Spaits is controlling here. Even if one were to hold that personal jurisdiction were required, the court had jurisdiction because both Hill and Gordon filed appearances, and under Illinois law one submits to jurisdiction unless one files a special and limited appearance. (Ill.Rev.Stat.1983, ch. 110, par. 2-301(a).) The respondent herself filed her motion to dismiss as both "individually and as the Executor of the Estate of Fred C. Loesch." Under any theory, the trial court had jurisdiction to decide the proceedings, and the trial court did not err in denying the respondent's motion.

II.

Respondent's next point of error is that the petitioner committed reversible error when she referred to an incompetency proceeding in her opening statement in violation of the court's in limine order.

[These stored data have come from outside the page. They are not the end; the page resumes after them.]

(** ** The listener and the worker *)

Lemma onmessage_start random d :
  let st :=
    searchEnd (allFaculty d) (allLectureSlots d) (requestPreferences d)
      (initialBestScore d) in
  onmessage random (Some d)
  = (posted st
       ++ [postMessage (complete (combinations (progressState st))
                          (bestScore (progressState st)))],
     fulfilled).
Proof. reflexivity. Qed.

Lemma deliverAt_nothing k run : deliverAt k [] run = run.
Proof.
  revert k. induction run as [|e run IH]; intros k; simpl; [done|].
  destruct e; [by rewrite IH|]. destruct k; [done|by rewrite IH].
Qed.

Lemma onPath_initial allFaculty facultyPreferredSlots initialBestScore :
  onPath allFaculty facultyPreferredSlots allFaculty []
    (initialState initialBestScore).
Proof.
  unfold onPath. simpl.
  split; [constructor|]. split; [by intros ? ?%elem_of_nil|].
  split; [by intros ? ?%elem_of_nil|]. split; [constructor|].
  split; [by intros ? ?%elem_of_nil|]. split; [constructor|]. auto.
Qed.

Lemma searchEnd_advances allFaculty allLectureSlots facultyPreferredSlots b :
  let st := searchEnd allFaculty allLectureSlots facultyPreferredSlots b in
  descends b (solutionScores (posted st))
  ∧ bestScore (progressState st) = lastScore b (solutionScores (posted st)).
Proof.
  simpl. unfold searchEnd, solveForFaculty.
  destruct (solveFrom_advances allLectureSlots facultyPreferredSlots
              (drop 0 allFaculty) 0 0%Z (initialState b))
    as (new & Hp & Hd & Hb).
  simpl in Hp. rewrite Hp. done.
Qed.

Lemma searchEnd_bounded allFaculty allLectureSlots facultyPreferredSlots b :
  let best :=
    bestScore (progressState
      (searchEnd allFaculty allLectureSlots facultyPreferredSlots b)) in
  (best ≤ b)%Z
  ∧ Forall (λ s, (best ≤ s)%Z)
      (bruteForceScores allFaculty allLectureSlots facultyPreferredSlots)
  ∧ (best = b
     ∨ best ∈ bruteForceScores allFaculty allLectureSlots
                facultyPreferredSlots).
Proof.
  simpl. unfold searchEnd, solveForFaculty. rewrite drop_0.
  destruct (solveFrom_bounded allLectureSlots facultyPreferredSlots
              allFaculty 0 0%Z (initialState b)) as (Hle & Hlow & Hatt).
  simpl in Hle, Hlow, Hatt. split; [done|]. split.
  - apply Forall_forall. intros s (a & -> & Ha)%list_elem_of_fmap.
    apply elem_of_completeAssignments in Ha as [Hfs Hc].
    rewrite <- (Z.add_0_l (scoreOf _ _)). apply Hlow. split; [done|].
    eapply completion_ext; [|exact Hc]. done.
  - destruct Hatt as [?|(a & [Hfs Hc] & Heq)]; [by left|right].
    rewrite Heq, Z.add_0_l. apply list_elem_of_fmap_2.
    apply elem_of_completeAssignments. split; [done|].
    eapply completion_ext; [|exact Hc]. done.
Qed.

Lemma onmessage_no_error random d message :
  postMessage (error message) ∉ (onmessage random (Some d)).1.
Proof.
  rewrite onmessage_start. simpl.
  intros [Hin|Hin%list_elem_of_singleton]%elem_of_app; [|done].
  assert (Forall searchEvent
            (posted (searchEnd (allFaculty d) (allLectureSlots d)
                       (requestPreferences d) (initialBestScore d))))
    as Hsearch by by apply solveFrom_emits.
  by apply (proj1 (Forall_forall _ _) Hsearch) in Hin.
Qed.

(** * The claims *)

(** C1, as the specification states it, fails: with one faculty member and
    an empty pool of lecture slots there is no valid complete assignment, so
    the brute-force reference has no minimum, and the search started at
    faculty-count + 1 = 2 returns that bound as [finalScore]. *)
Lemma C1_no_assignment_counterexample :
  ¬ (bruteForceMinimum ["A"] [] ∅
     = Some (finalScore (solveFullSearchInWorker noRandom ["A"] [] ∅ ∅ 2).1)).
Proof. vm_compute. discriminate. Qed.

(** C1, amended: started with [initialBestScore] = faculty-count + 1,
    [solveFullSearchInWorker] returns as [finalScore] the least score of the
    valid complete assignments that the brute-force reference enumerates,
    whenever there is such an assignment; when there is none it returns the
    bound faculty-count + 1 it was started with. *)
Theorem C1_search_returns_minimum random allFaculty allLectureSlots
  teacherAvailabilityMap facultyPreferredSlots :
  let bound := (Z.of_nat (length allFaculty) + 1)%Z in
  let result :=
    (solveFullSearchInWorker random allFaculty allLectureSlots
       teacherAvailabilityMap facultyPreferredSlots bound).1 in
  match bruteForceMinimum allFaculty allLectureSlots facultyPreferredSlots with
  | Some least => finalScore result = least
  | None => finalScore result = bound
  end.
Proof.
  simpl.
  destruct (searchEnd_bounded allFaculty allLectureSlots facultyPreferredSlots
              (Z.of_nat (length allFaculty) + 1)) as (Hle & Hlow & Hatt).
  unfold bruteForceMinimum.
  destruct (bruteForceScores allFaculty allLectureSlots facultyPreferredSlots)
    as [|s ss] eqn:Hscores.
  - destruct Hatt as [?|?%elem_of_nil]; done.
  - destruct (foldr_min_least s ss) as [Hin Hleast].
    assert (foldr Z.min s ss ≤ Z.of_nat (length allFaculty))%Z as Hsmall.
    { rewrite <- Hscores in Hin.
      apply list_elem_of_fmap in Hin as (a & -> & Ha).
      apply elem_of_completeAssignments in Ha as [<- _].
      rewrite length_fmap. apply scoreOf_length. }
    apply (proj1 (Forall_forall _ _) Hlow) in Hin as Hbest.
    destruct Hatt as [Heq|Hatt]; [lia|].
    apply (proj1 (Forall_forall _ _) Hleast) in Hatt. lia.
Qed.

(** C2: in every [solutionUpdate] message of a search, each faculty member
    of the input list is the key of exactly one entry of the transferred
    schedule, no lecture id occurs in two entries, and the [isHappy] flag of
    each entry says whether the time slot of its lecture is in the preference
    set of its faculty member. *)
Theorem C2_emitted_schedules_valid random d :
  Forall (validSchedule (allFaculty d) (requestPreferences d))
    (solutionSchedules (onmessage random (Some d)).1).
Proof.
  rewrite onmessage_start. simpl. rewrite solutionSchedules_app, app_nil_r.
  apply (solveFrom_valid _ _ _ _ []); [|constructor].
  rewrite drop_0. apply onPath_initial.
Qed.

(** C3: in a search run the scores of the successive [solutionUpdate]
    messages strictly decrease, each of them is strictly below the
    [initialBestScore] of the request, and the [complete] message is the last
    message of the run: nothing follows it and nothing before it is a
    [complete] or an [error]. *)
Theorem C3_scores_decrease_complete_last random d :
  let events := (onmessage random (Some d)).1 in
  descends (initialBestScore d) (solutionScores events)
  ∧ Forall (λ s, (s < initialBestScore d)%Z) (solutionScores events)
  ∧ ∃ search combos score,
      events = search ++ [postMessage (complete combos score)]
      ∧ Forall searchEvent search.
Proof.
  rewrite onmessage_start. simpl.
  rewrite solutionScores_app, app_nil_r.
  destruct (searchEnd_advances (allFaculty d) (allLectureSlots d)
              (requestPreferences d) (initialBestScore d)) as [Hd _].
  split; [done|]. split; [by apply descends_below|].
  eexists _, _, _. split; [done|].
  by apply solveFrom_emits.
Qed.

(** C4: a call at depth faculty-count gets to its base case (line 49) only
    behind the pruning check, that is with a running score strictly below
    the best score; it then records the running score as the best score and
    posts the schedule, and otherwise changes nothing.  Over any call of
    [solveForFaculty] the best score changes by such records only: every new
    [solutionUpdate] is strictly below the best score before it, the best
    score after the call is the score of the last of them (the old best
    score when there is none), and so the best score has changed if and only
    if the call has posted a [solutionUpdate]. *)
Theorem C4_best_score_replaced_on_improvement allFaculty allLectureSlots
  facultyPreferredSlots :
  (∀ currentUnhappy st,
     solveForFaculty allFaculty allLectureSlots facultyPreferredSlots
       (length allFaculty) currentUnhappy st
     = if decide (bestScore (progressState st) ≤ currentUnhappy)%Z then st
       else emit (postMessage (solutionUpdate (schedule st) currentUnhappy))
              (setBestScore currentUnhappy
                 (setFacultyIndex (length allFaculty) st)))
  ∧ (∀ facultyIndex currentUnhappy st,
       advances st
         (solveForFaculty allFaculty allLectureSlots facultyPreferredSlots
            facultyIndex currentUnhappy st))
  ∧ (∀ facultyIndex currentUnhappy st,
       let st' :=
         solveForFaculty allFaculty allLectureSlots facultyPreferredSlots
           facultyIndex currentUnhappy st in
       bestScore (progressState st') ≠ bestScore (progressState st)
       ↔ solutionScores (drop (length (posted st)) (posted st')) ≠ []).
Proof.
  split; [|split].
  - intros cur st. unfold solveForFaculty. by rewrite drop_all.
  - intros i cur st. apply solveFrom_advances.
  - intros i cur st. simpl.
    destruct (solveFrom_advances allLectureSlots facultyPreferredSlots
                (drop i allFaculty) i cur st) as (new & Hp & Hd & Hb).
    unfold solveForFaculty. rewrite Hp, drop_app_length, Hb. split.
    + intros Hne Hnil. apply Hne. by rewrite Hnil.
    + intros Hne Heq. by apply Hne, (descends_lastScore_eq _ _ Hd).
Qed.
(** * ngsxfem-jupyter: the notebooks' drivers over the unfitted-FEM core

    The repository holds three notebooks (CutFEM.ipynb, intlset.ipynb, whose
    file also carries the space-time notebook, and MoL_TraceFEM.ipynb).
    They are drivers: they build level sets, classify elements, mark
    degrees of freedom, assemble, solve and step in time, by calling the
    ngsolve / xfem libraries.

    This development embeds the drivers as they are written (state passing
    over the notebooks' variables; BitArrays as [list bool], updated in
    place in a store where a notebook aliases them) and the library
    primitives they call as the specification describes them.

    Numbers: the clocks of the two time loops ([told], [tend], [delta_t],
    [dt], [T]) are IEEE binary64 floats with their rounding.  The values
    the libraries compute (fields, forms, integrals, vectors) are taken as
    exact rationals ([Q]). *)

From Stdlib Require Import QArith Qabs Lqa Lia ZArith List Bool SpecFloat.
From stdpp Require Import base list gmap.

Open Scope Q_scope.

(* ================================================================== *)
(** * Part I: definitions *)
(* ================================================================== *)

(** ** Control flow shared by the notebooks *)

(** How a run ends: normally, by a raised exception, or cut off by the
    fuel of the model. *)
Inductive Outcome (S : Type) :=
| Finished (s : S)
| Raised
| OutOfFuel.
Arguments Finished {S} s.
Arguments Raised {S}.
Arguments OutOfFuel {S}.
(** The stored values of a record, position by position, under the slot,
    the field name and the key of [as_dict]. *)
Lemma record_items cls meta r :
  class_ok cls meta → plain_class cls meta → record_of cls r →
  ∃ items,
    BaseSerializable.__iter__ r = Ok items
    ∧ length items = length (field_names meta)
    ∧ Forall (λ v, make_immutable v = v) items
    ∧ (∀ i attr, field_attrs meta !! i = Some attr →
         ∃ v, items !! i = Some v ∧ getattr_slot r attr = Ok v)
    ∧ (∀ i name, field_names meta !! i = Some name → field_value r name = items !! i)
    ∧ (∀ name, name ∉ field_names meta → field_value r name = None).
Proof.
  intros Hok Hplain Hr.
  destruct (record_of_inv _ _ _ Hok Hplain Hr) as (fv & Hcls & Hdict & Hlen & Hiter & _).
  exists (make_immutable <$> fv). split_and!.
  - done.
  - by rewrite length_fmap.
  - apply Forall_fmap, Forall_forall. intros v _. apply make_immutable_idempotent.
  - intros i attr Hattr.
    destruct (lookup_lt_is_Some_2 fv i) as [w Hw].
    { rewrite Hlen, <- (ok_length _ _ Hok). by eapply lookup_lt_Some. }
    exists (make_immutable w). split; [by rewrite list_lookup_fmap, Hw|].
    unfold getattr_slot. rewrite Hdict.
    by rewrite (new_record_slot cls meta fv i attr w (ok_attrs _ _ Hok) Hattr Hw).
  - intros i name Hname.
    destruct (lookup_lt_is_Some_2 fv i) as [w Hw].
    { rewrite Hlen. by eapply lookup_lt_Some. }
    rewrite list_lookup_fmap, Hw. cbn.
    rewrite <- (new_record_field cls meta fv i name w Hok Hname Hw).
    unfold field_value. by rewrite Hcls, Hdict.
  - intros name Hni. unfold field_value. rewrite Hcls, (ok_meta _ _ Hok).
    unfold field_props. rewrite py_dict_lookup_None; [done|].
    intros Hin. apply Hni. eapply elem_of_sublist; [exact Hin | apply zip_fst_sublist].
Qed.

Lemma as_dict_record cls meta r :
  class_ok cls meta → plain_class cls meta → record_of cls r →
  ∃ d, BaseSerializable.as_dict r = Ok d
    ∧ dom d = list_to_set (field_names meta)
    ∧ ∀ name, d !! name = field_value r name.
Proof.
  intros Hok Hplain Hr.
  destruct (record_items _ _ _ Hok Hplain Hr)
    as (items & Hiter & Hlen & _ & _ & Hfield & Hother).
  unfold BaseSerializable.as_dict.
  rewrite (record_instance_meta _ _ _ _ Hok Hplain Hr).
  cbn [bind]. rewrite Hiter. cbn [bind]. eexists. split; [reflexivity|].
  assert ((zip (field_names meta) items).*1 = field_names meta) as Hkeys
    by (apply fst_zip; lia).
  split.
  - by rewrite py_dict_dom, Hkeys.
  - intros name. destruct (decide (name ∈ field_names meta)) as [Hin|Hni].
    + apply list_elem_of_lookup in Hin as [i Hname]. rewrite (Hfield i name Hname).
      destruct (lookup_lt_is_Some_2 items i) as [v Hv].
      { rewrite Hlen. by eapply lookup_lt_Some. }
      rewrite Hv. apply py_dict_lookup; [rewrite Hkeys; apply (ok_names _ _ Hok)|].
      by eapply zip_lookup_pair.
    + rewrite (Hother name Hni). apply py_dict_lookup_None. by rewrite Hkeys.
Qed.

End record_access.
Lemma init_inv limit slope k init d :
  __init__ limit slope k init = inr d ->
  0 <= k /\ 2048 * k <= limit /\ 2048 * k < int64_bound /\ 9437184 <= limit /\
  style_classes d = k /\ built d.
Proof.
  intros H. init_steps H. subst d.
  match goal with
  | E : allocate _ [k; 512] = inr tt |- _ =>
      apply allocate_inv in E as (F1 & F2 & F3)
  end.
  match goal with
  | E : allocate _ [512; 512; _; _] = inr tt |- _ =>
      apply allocate_inv in E as (_ & _ & G3)
  end.
  cbn [forallb] in F1. apply andb_true_iff in F1 as [F1 _].
  apply Z.leb_le in F1.
  unfold itemsize in *. cbn [numel fold_right fst snd] in *.
  repeat split; try lia; reflexivity.
Qed.

Lemma init_built limit slope k init d :
  __init__ limit slope k init = inr d -> 0 <= k /\ style_classes d = k /\ built d.
Proof. intros H. apply init_inv in H. tauto. Qed.

Lemma init_fails limit slope k init :
  k < 0 \/ limit < 2048 * k \/ int64_bound <= 2048 * k ->
  exists e, __init__ limit slope k init = inl e.
Proof.
  intros Hk. destruct (__init__ limit slope k init) as [e|d] eqn:H; [eauto|].
  apply init_inv in H. lia.
Qed.

(** C5, as the code has it: [__init__] checks nothing about
    [style_classes] itself.  On a machine where the fixed layers can be
    allocated, construction fails when [style_classes] is negative and when
    the weight of the style head ([style_classes] x 512 floats of 4 bytes)
    is more than the allocator provides or than a 64-bit size holds; for
    every other [style_classes], zero included, it succeeds, and then the
    last dimension of the style output is [style_classes]. *)
Theorem init_fails_only_on_allocation limit slope k init :
  9437184 <= limit ->
  (0 <= k -> 2048 * k <= limit -> 2048 * k < int64_bound ->
   exists d,
     __init__ limit slope k init = inr d /\ style_classes d = k /\
     forall w x N, self w = d -> shape x = [N; 3; 256; 256] ->
       exists p s w',
         forward x w = (inr (p, s), w') /\ shape s = [N; k] /\
         last (shape s) 0 = k) /\
  (k < 0 \/ limit < 2048 * k \/ int64_bound <= 2048 * k ->
   exists e, __init__ limit slope k init = inl e).
Proof.
  intros Hl. split.
  - intros Hk Hw Ho.
    destruct (init_ok limit slope k init Hl Hk Hw Ho) as (d & R & S & B).
    exists d. split; [exact R|]. split; [exact S|].
    intros w x N Hd Hx. rewrite <- Hd in B, S.
    destruct (forward_run w x N B Hx)
      as (x5 & f & zp & zs & w5 & wp & w' & _ & _ & _ & _ & _ & _ & Rf & _).
    rewrite S in Rf.
    do 3 eexists. split; [exact Rf|]. split; reflexivity.
  - apply init_fails.
Qed.
(** * model13p.py: marker-based section splitting and the Bedrock adapter

    A shallow embedding of the three section splitters of [model13p.py]
    (the corrections parser inside [analyze_user_text_enhanced] and the two
    definitions of [parse_evaluation_results]) and of [call_bedrock_model],
    with the properties the specification states about them.

    Conventions of the embedding.
    - A Python [str] is a [str]: the sequence of its characters, each
      character its Unicode code point.  Offsets and lengths count
      characters, as Python's do.  A literal ["..."] denotes the characters
      of the literal as it is written in the program.
    - [str.find] returns [option nat] ([None] for Python's [-1]).
    - A Python [dict] with string keys is a [gmap str _].
    - Whitespace is what [str.isspace] accepts, over the whole of Unicode;
      [str.lower] maps [A-Z] to [a-z]. *)

From Stdlib Require Import ZArith NArith Lia List.
From Stdlib Require Strings.Byte.
From stdpp Require Import base tactics option list gmap.

Set Warnings "-register-all".

(** ** Python strings *)

(** A character is its code point. *)
Definition char : Set := N.

Inductive str : Set :=
  | EmptyStr
  | Str (c : char) (s : str).

Module PyStr.
(** One turn of the loop, with the path of the file spelled out. *)
Lemma save_image_stored img (w : World DB) :
  let k := w_draws w + (if nameless img then 1 else 0) in
  let name := token k +:+ ext_of (default "" (filename img)) in
  let after fs := mkWorld fs (S k) (S (w_writes w)) (w_db w) in
  save1 img w =
  match disk (w_writes w) with
  | IoOk => (inr ("/uploads/" +:+ name),
             after (<[stored name := file img]> (w_fs w)))
  | IoOpenError msg =>
      (inl (HTTPException 500 ("Failed to save image: " +:+ msg)),
       after (w_fs w))
  | IoCopyError written msg =>
      (inl (HTTPException 500 ("Failed to save image: " +:+ msg)),
       after (<[stored name := take written (file img)]> (w_fs w)))
  end.
Proof.
  rewrite save_image_eq. cbv zeta.
  rewrite !path_join_upload_dir by apply safe_name_no_sep.
  unfold nameless.
  destruct (filename img) as [f|]; [destruct (String.eqb f "")|];
    cbn [negb]; rewrite ?Nat.add_0_r, ?Nat.add_1_r; reflexivity.
Qed.

(** What one turn of the loop does to the world, whatever its outcome. *)
Lemma save_image_step img (w : World DB) :
  ∃ k f,
    k = w_draws w + (if nameless img then 1 else 0) ∧
    w_draws (save1 img w).2 = S k ∧
    w_writes (save1 img w).2 = S (w_writes w) ∧
    (∀ path, path ≠ stored (token k +:+ ext_of f) →
             w_fs (save1 img w).2 !! path = w_fs w !! path) ∧
    (∀ url, (save1 img w).1 = inr url →
            url = "/uploads/" +:+ token k +:+ ext_of f ∧
            w_fs (save1 img w).2 !! stored (token k +:+ ext_of f)
            = Some (file img)).
Proof.
  exists (w_draws w + (if nameless img then 1 else 0)),
         (default "" (filename img)).
  rewrite save_image_stored. cbv zeta.
  destruct (disk (w_writes w)); cbn [fst snd w_draws w_writes w_fs];
    split_and!; try reflexivity.
  - intros path Hpath. by rewrite lookup_insert_ne.
  - intros url Hurl. apply (inj inr) in Hurl as <-.
    split; [reflexivity|apply lookup_insert_eq].
  - intros url Hurl. discriminate Hurl.
  - intros path Hpath. by rewrite lookup_insert_ne.
  - intros url Hurl. discriminate Hurl.
Qed.
Definition toFixed (x : number) (f : nat) : string :=
  match x with
  | S754_finite s m e =>
      let P := numerator m e in
      let Q := denominator e in
      (if s then "-" else "") +:+
      (if 10 ^ 21 * Q <=? P then toString_pos m e
       else toFixed_digits ((2 * P * 10 ^ Z.of_nat f + Q) / (2 * Q)) f)
  | S754_zero _ => toFixed_digits 0 f
  | _ => toString x
  end.

(** ** parseFloat (ECMA-262 19.2.4)

    Leading white space is skipped and the longest prefix that is a
    [StrDecimalLiteral] is converted; [NaN] when there is none. Strings
    are sequences of 8-bit code units. *)

Definition is_digit (c : ascii) : bool :=
  let n := nat_of_ascii c in (48 <=? n)%nat && (n <=? 57)%nat.

Definition digit_value (c : ascii) : Z := Z.of_nat (nat_of_ascii c) - 48.

Definition is_whitespace (c : ascii) : bool :=
  let n := nat_of_ascii c in
  ((9 <=? n)%nat && (n <=? 13)%nat) || (n =? 32)%nat || (n =? 160)%nat.

Fixpoint trim_start (s : string) : string :=
  match s with
  | String c s' => if is_whitespace c then trim_start s' else s
  | EmptyString => s
  end.

(** A maximal run of decimal digits: the value read so far, the number
    of digits read, and the rest of the string. *)
Fixpoint read_digits (s : string) (acc n : Z) : Z * Z * string :=
  match s with
  | String c s' =>
      if is_digit c then read_digits s' (10 * acc + digit_value c) (n + 1)
      else (acc, n, s)
  | EmptyString => (acc, n, s)
  end.

Definition read_sign (s : string) : bool * string :=
  match s with
  | String "+" r => (false, r)
  | String "-" r => (true, r)
  | _ => (false, s)
  end.

(** The value of an optional [ExponentPart] at the head of [s]. *)
Definition read_exponent (s : string) : Z :=
  match s with
  | String c s' =>
      if Ascii.eqb c "e" || Ascii.eqb c "E" then
        let '(neg_exp, s'') := read_sign s' in
        let '(v, n, _) := read_digits s'' 0 0 in
        if n =? 0 then 0 else if neg_exp then - v else v
      else 0
  | EmptyString => 0
  end.

(** [d * 10^x] rounded to the nearest number. *)
Definition decimal_value (sign : bool) (d x : Z) : number :=
  match d with
  | Zpos p =>
      let magnitude := strlen (digits d) + x in
      if 310 <? magnitude then S754_infinity sign
      else if magnitude <? -330 then S754_zero sign
      else if 0 <=? x then of_ratio sign (p * Z.to_pos (10 ^ x)) 1
      else of_ratio sign p (Z.to_pos (10 ^ (- x)))
  | _ => S754_zero sign
  end.

Definition parseFloat (input : string) : number :=
  let '(sign, s1) := read_sign (trim_start input) in
  if String.prefix "Infinity" s1 then S754_infinity sign
  else
    let '(ip, ni, s2) := read_digits s1 0 0 in
    let '(fp, nf, s3) :=
      match s2 with
      | String "." r => read_digits r ip 0
      | _ => (ip, 0, s2)
      end in
    if (ni =? 0) && (nf =? 0) then NaN
    else decimal_value sign fp (read_exponent s3 - nf).

(** Number literals of the source are written through their text. *)
Definition num (literal : string) : number := parseFloat literal.

(** ** The IEEE-754 encoding of a number, for the bit-level steps of [Math.log] *)

Definition bits (x : number) : Z :=
  let sign_bit (s : bool) := if s then 2 ^ 63 else 0 in
  match x with
  | S754_zero s => sign_bit s
  | S754_infinity s => sign_bit s + 2047 * 2 ^ 52
  | S754_nan => 2047 * 2 ^ 52 + 2 ^ 51
  | S754_finite s m e =>
      if Zpos (digits2_pos m) =? prec
      then sign_bit s + (e + 1075) * 2 ^ 52 + (Zpos m - 2 ^ 52)
      else sign_bit s + Zpos m
  end.

Definition of_bits (b : Z) : number :=
  let s := Z.testbit b 63 in
  let ex := Z.land (Z.shiftr b 52) 2047 in
  let frac := Z.land b (2 ^ 52 - 1) in
  if ex =? 0 then
    match frac with
    | Zpos m => S754_finite s m (-1074)
    | _ => S754_zero s
    end
  else if ex =? 2047 then
    if frac =? 0 then S754_infinity s else S754_nan
  else
    match frac + 2 ^ 52 with
    | Zpos m => S754_finite s m (ex - 1075)
    | _ => S754_nan
    end.

(** The high word as a signed 32-bit integer, and the low word. *)
Definition high_word (x : number) : Z :=
  let h := Z.shiftr (bits x) 32 in
  if 2 ^ 31 <=? h then h - 2 ^ 32 else h.

Definition low_word (x : number) : Z := Z.land (bits x) (2 ^ 32 - 1).

Definition set_high_word (x : number) (h : Z) : number :=
  of_bits (Z.land h (2 ^ 32 - 1) * 2 ^ 32 + low_word x).

(** ** The Math object

    [floor], [round] and [abs] are exact. [pow10 y] is [Math.pow(10, y)],
    the only form in which the component calls [Math.pow]: the exact power
    rounded to the nearest number when [y] is integral (ECMA-262 leaves
    other exponents implementation-approximated; the component passes a
    result of [Math.floor] or a count of characters). [log] follows the
    algorithm of fdlibm's [e_log.c], the one V8 runs. *)

Module Math.

Definition abs (x : number) : number := SFabs x.

Definition floor (x : number) : number :=
  match x with
  | S754_finite s m e =>
      if 0 <=? e then x
      else
        let q := cond_Zopp s (Zpos m) / 2 ^ (- e) in
        if q =? 0 then S754_zero false else of_Z q
  | _ => x
  end.

(** The closest integer, the one nearer to [+Infinity] in a tie. *)
Definition round (x : number) : number :=
  match x with
  | S754_finite s m e =>
      if 0 <=? e then x
      else
        let d := 2 ^ (- e) in
        let q := (2 * cond_Zopp s (Zpos m) + d) / (2 * d) in
        if q =? 0 then S754_zero s else of_Z q
  | _ => x
  end.

(** The integer a number denotes, when it denotes one. *)
Definition integral (x : number) : option Z :=
  match x with
  | S754_zero _ => Some 0
  | S754_finite s m e =>
      if 0 <=? e then Some (cond_Zopp s (Zpos m * 2 ^ e))
      else if Zpos m mod 2 ^ (- e) =? 0
           then Some (cond_Zopp s (Zpos m / 2 ^ (- e)))
           else None
  | _ => None
  end.

Definition pow10 (y : number) : number :=
  match y with
  | S754_nan => NaN
  | S754_zero _ => of_Z 1
  | S754_infinity s => if s then S754_zero false else Infinity
  | S754_finite _ _ _ =>
      match integral y with
      | Some n =>
          if 400 <? n then Infinity
          else if n <? -400 then S754_zero false
          else if 0 <=? n then of_ratio false (Z.to_pos (10 ^ n)) 1
          else of_ratio false 1 (Z.to_pos (10 ^ (- n)))
      | None => NaN
      end
  end.

Definition LN10 : number := of_bits 0x40026BB1BBB55516.

Definition ln2_hi : number := of_bits 0x3FE62E42FEE00000.
Definition ln2_lo : number := of_bits 0x3DEA39EF35793C76.
Definition two54 : number := of_bits 0x4350000000000000.
Definition Lg1 : number := of_bits 0x3FE5555555555593.
Definition Lg2 : number := of_bits 0x3FD999999997FA04.
Definition Lg3 : number := of_bits 0x3FD2492494229359.
Definition Lg4 : number := of_bits 0x3FCC71C51D8E78AF.
Definition Lg5 : number := of_bits 0x3FC7466496CB03DE.
Definition Lg6 : number := of_bits 0x3FC39A09D078C69F.
Definition Lg7 : number := of_bits 0x3FC2F112DF3E5244.
Definition one_third : number := of_bits 0x3FD5555555555555.
Definition half : number := of_bits 0x3FE0000000000000.
Definition one : number := of_bits 0x3FF0000000000000.
Definition two : number := of_bits 0x4000000000000000.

The circumstances are these. Fred C. Loesch was found in his home in a coma by Frances Gordon on May 20, 1978. After being admitted to the hospital, he was diagnosed as suffering from shock brought about by his diabetic condition. Two days later, Dolores Loesch filed a petition to have herself appointed conservator of both Fred Loesch's person and estate. In filing the petition, Dolores signed an affidavit, which read:

"A reputable citizen of Illinois [Dolores Loesch] on oath states [that] Fred Loesch, whose place of residence is 8 West Burlington Avenue, LaGrange, Illinois, is incompetent and incapable of managing his estate and person * * *."

The court appointed J. Sterling Mortimer as Fred Loesch's guardian ad litem. After interviewing him in the hospital, Mortimer reported to the court that Fred Loesch was lucid and that no conservator was needed. The proceedings were dropped, and there was never any adjudication of incompetency.

Before trial, Dolores...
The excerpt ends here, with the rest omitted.